- Your goal: All lines of the material below that include the string "unfold" are to be copied.

- Records for the task:
(* ===== verification/LibWorld.v ===== *)
(** * Objects held outside the program

    Memory and the objects of a client library that a target creates and has
    to give back: contexts, parsed URLs, open files, sessions, SCSI tasks.
    [live] is the multiset of what is held; every creating call adds what it
    returns, every releasing call removes what was held. *)

From S2P Require Import Prelude.

Inductive lib_obj :=
| OMem (addr : Z)
| OCtx (id : Z)
| OUrl (ptr : Z)
| OFile (fh : Z)
| OSession (id : Z)
| OTask (ptr : Z).

#[global] Instance lib_obj_eq_dec : EqDecision lib_obj.
Proof. solve_decision. Defined.

Class LibWorld (S : Type) := {
  live : S -> list lib_obj;
  sys_calloc : S -> option Z * S;   (* None: NULL *)
  sys_free : Z -> S -> S
}.

Section world.
Context {S : Type} `{!LibWorld S}.
Implicit Types s : S.

(** From [s] to [s'] the objects [os] were added to what is held. *)
Definition gains (os : list lib_obj) (s s' : S) : Prop := live s' ≡ₚ os ++ live s.
(** An object that is held is given back. *)
Definition releases_obj (o : lib_obj) (s s' : S) : Prop := o ∈ live s -> live s ≡ₚ o :: live s'.

Definition opt_obj {A} (f : A -> lib_obj) (r : option A) : list lib_obj :=
  match r with Some a => [f a] | None => [] end.
End world.

Class LibWorldLaws (S : Type) `{!LibWorld S} : Prop := {
  calloc_gains : forall s r s', sys_calloc s = (r, s') -> gains (opt_obj OMem r) s s';
  free_releases : forall a s, releases_obj (OMem a) s (sys_free a s)
}.

Create HintDb ledger discriminated.

Section ledger.
Context {S : Type} `{!LibWorld S}.
Implicit Types s : S.

Lemma gains_refl s : gains [] s s.
Proof. unfold gains. reflexivity. Qed.

Lemma gains_trans os1 os2 s1 s2 s3 : gains os1 s1 s2 -> gains os2 s2 s3 -> gains (os2 ++ os1) s1 s3.
Proof. unfold gains. intros H1 H2. by rewrite H2, H1, app_assoc. Qed.

Lemma gains_add o os s1 s2 s3 : gains os s1 s2 -> gains [o] s2 s3 -> gains (o :: os) s1 s3.
Proof. apply (gains_trans os [o]). Qed.

Lemma gains_keep os s1 s2 s3 : gains os s1 s2 -> gains [] s2 s3 -> gains os s1 s3.
Proof. apply (gains_trans os []). Qed.

(** Giving back one of the objects that were added. *)
Lemma gains_release o os os' s1 s2 s3 :
  gains os s1 s2 -> os ≡ₚ o :: os' -> releases_obj o s2 s3 -> gains os' s1 s3.
Proof.
  unfold gains, releases_obj. intros H1 Ho H2. rewrite Ho in H1. apply (Permutation_cons_inv (a := o)).
  transitivity (live s2); [|by rewrite H1]. symmetry. apply H2. rewrite H1. left.
Qed.

Lemma gains_perm os os' s s' : gains os s s' -> os ≡ₚ os' -> gains os' s s'.
Proof. unfold gains. by intros -> ->. Qed.
End ledger.

#[export] Hint Resolve gains_refl calloc_gains free_releases : ledger.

- Answer to this task:
Proof. unfold gains. reflexivity. Qed.
Proof. unfold gains. intros H1 H2. by rewrite H2, H1, app_assoc. Qed.
  unfold gains, releases_obj. intros H1 Ho H2. rewrite Ho in H1. apply (Permutation_cons_inv (a := o)).
Proof. unfold gains. by intros -> ->. Qed.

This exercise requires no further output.